(Records excerpted from a collection)
(** The password column seen by [check_account_password]. *)
Lemma select_passwords_eq u t :
  NoDup (a_uuid <$> account_t t) →
  select_passwords u t = option_list (old_password u (account_t t)).
Proof.
  intros Hnd. unfold select_passwords, old_password.
  assert (length (List.filter (λ r, String.eqb (a_uuid r) u) (account_t t)) ≤ 1)%nat as Hlen.
  { apply (filter_unique a_uuid _ _ u Hnd). by intros x _ ?%String.eqb_eq. }
  revert Hlen. generalize (List.filter (λ r, String.eqb (a_uuid r) u) (account_t t)).
  intros [|r [|r' l]]; simpl; try lia; [done|]. by destruct (a_password r).
Qed.

Lemma old_password_upsert acc data e t :
  accounts_wf (account_t t) →
  old_password (hyphenated (t_uuid acc)) (account_t (upsert_account acc data e t)) =
  old_password (hyphenated (t_uuid acc)) (account_t t).
Proof.
  intros Hwf. simpl. set (u := hyphenated (t_uuid acc)).
  rewrite (old_password_row u _ (account_row u acc (old_password u (account_t t)) data e));
    [done|by apply upsert_rows_wf| |done].
  apply elem_of_upsert_rows; auto.
Qed.

(** Members of a group: the cached accounts with a membership row. *)
Lemma elem_of_select_members g t b :
  b ∈ select_members g t ↔
  ∃ r m, r ∈ account_t t ∧ m ∈ memberof_t t ∧ m_a_uuid m = a_uuid r ∧ m_g_uuid m = g ∧ b = a_token r.
Proof.
  unfold select_members. rewrite list_elem_of_bind. split.
  - intros (r & Hb & Hr). apply list_elem_of_bind in Hb as (m & Hb & Hm).
    apply list_elem_of_singleton in Hb as ->. apply elem_of_bfilter in Hm as [Hm E].
    apply andb_true_iff in E as [E1%String.eqb_eq E2%String.eqb_eq]. eauto 10.
  - intros (r & m & Hr & Hm & E1 & E2 & ->). exists r. split; [|done].
    apply list_elem_of_bind. exists m. split; [by apply list_elem_of_singleton|].
    apply elem_of_bfilter. split; [done|]. by rewrite E1, E2, !String.eqb_refl.
Qed.

(** ** Deletions and resets *)

Lemma exec_ok stmt f n t n' t' : exec stmt f (n, t) = (Ok tt, (n', t')) → t' = stmt t.
Proof. unfold exec, exec_raw. case_match; by intros [=]. Qed.

Lemma delete_account_ok u f n t n' t' r :
  delete_account u f (n, t) = (Ok tt, (n', t')) → r ∈ account_t t' → a_uuid r ≠ hyphenated u.
Proof.
  unfold delete_account, mbind, DbM_bind. destruct (exec _ f (n, t)) as [[[]|] [n1 t1]]; [|done].
  intros ->%exec_ok. simpl. intros [_ Hr]%elem_of_bfilter. by apply negb_true_iff, String.eqb_neq in Hr.
Qed.

Lemma invalidate_ok f n t n' t' :
  invalidate f (n, t) = (Ok tt, (n', t')) →
  (∀ r, r ∈ account_t t' → a_expiry r = 0) ∧ (∀ r, r ∈ group_t t' → gr_expiry r = 0).
Proof.
  unfold invalidate, mbind, DbM_bind.
  destruct (exec _ f (n, t)) as [[[]|] [n1 t1]] eqn:E1; [|done]. apply exec_ok in E1 as ->.
  intros ->%exec_ok. simpl. split; intros r (r0 & -> & _)%list_elem_of_fmap; done.
Qed.

Lemma clear_ok f n t n' t' :
  (_ ← clear; clear_hello_keys) f (n, t) = (Ok tt, (n', t')) →
  account_t t' = [] ∧ group_t t' = [] ∧ memberof_t t' = [] ∧ hsm_int_t t' = hsm_int_t t ∧
  hsm_data_t t' = filter (λ kv, is_hello_key kv.1 = false) (hsm_data_t t).
Proof.
  unfold clear, clear_hello_keys, mbind, DbM_bind.
  destruct (exec _ f (n, t)) as [[[]|] [n1 t1]] eqn:E1; [|done]. apply exec_ok in E1 as ->.
  destruct (exec _ f (n1, _)) as [[[]|] [n2 t2]] eqn:E2; [|done]. apply exec_ok in E2 as ->.
  destruct (exec _ f (n2, _)) as [[[]|] [n3 t3]] eqn:E3; [|done]. apply exec_ok in E3 as ->.
  by intros ->%exec_ok.
Qed.

(** ** Passwords *)

(** Stored bytes that never reject the credential. *)
Definition accepting (cred : string) (k : HmacKey) (data : bytes) : Prop :=
  ∃ pw, dbpassword_from_slice data = Some pw ∧ ∀ h, (verify_ctx pw cred k h).1 ≠ Some false.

Work item - Copy here each line of the preceding records with "split" in it.

Written answer -
  unfold select_members. rewrite list_elem_of_bind. split.
  - intros (r & m & Hr & Hm & E1 & E2 & ->). exists r. split; [|done].
    apply list_elem_of_bind. exists m. split; [by apply list_elem_of_singleton|].
    apply elem_of_bfilter. split; [done|]. by rewrite E1, E2, !String.eqb_refl.
  intros ->%exec_ok. simpl. split; intros r (r0 & -> & _)%list_elem_of_fmap; done.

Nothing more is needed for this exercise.